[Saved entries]
(** * A 5x5 median filter with row-band partitioning (filter/medianFilter.go)

    Shallow embedding of the Go program and the properties of its core:
    the kernel [medianFilter], the getter closure [makeImmutableMatrix] and
    the banding and merge logic of [filter].

    Conventions of the embedding.
    - Go's [int] is modelled by [Z]: the embedding is that of the runs in
      which no [int] operation overflows.  The integers of the program are
      indices, lengths and loop counters of slices held in memory, and band
      bounds computed from them, so none does.
    - Go's [uint8] is modelled by [byte]; the conversions [int(..)] and
      [uint8(..)] are written out ([int], [uint8]).
    - A slice is a list.  Indexing out of range, [make] with a negative
      length and integer division by zero are run-time panics; they are
      values of the type [panic] and abort the run.
    - A run is a function from the trace of observable actions so far to an
      outcome and the extended trace.  Observable actions are the calls of
      the getter closure ([Read]) and the [go worker(..)] statements ([Go]).
    - Goroutines: a worker reads the shared getter, writes a matrix of its
      own and sends it once on a channel of its own, so the value received
      from a channel does not depend on the scheduling.  The trace is the
      one of the schedule in which each worker runs when the coordinator
      receives from its channel.
    - Go's [float64] is modelled by the primitive binary64 floats, every
      operation rounded to nearest even.  Go lets an implementation fuse a
      multiplication and an addition into one rounding; the sum of the
      luminance takes the choice as a parameter. *)

From Stdlib Require Import ZArith Lia QArith Qround.
From Stdlib Require Import Strings.Byte.
From Stdlib Require Import Floats.PrimFloat Floats.SpecFloat Floats.FloatOps.
From Stdlib Require Numbers.Cyclic.Int63.Uint63.
From stdpp Require Import base list list_numbers sorting.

Exercise prompt: Your answer must be every line from the entries that contains the string "actions", copied as it stands.

Exercise result:
    - A run is a function from the trace of observable actions so far to an
      outcome and the extended trace.  Observable actions are the calls of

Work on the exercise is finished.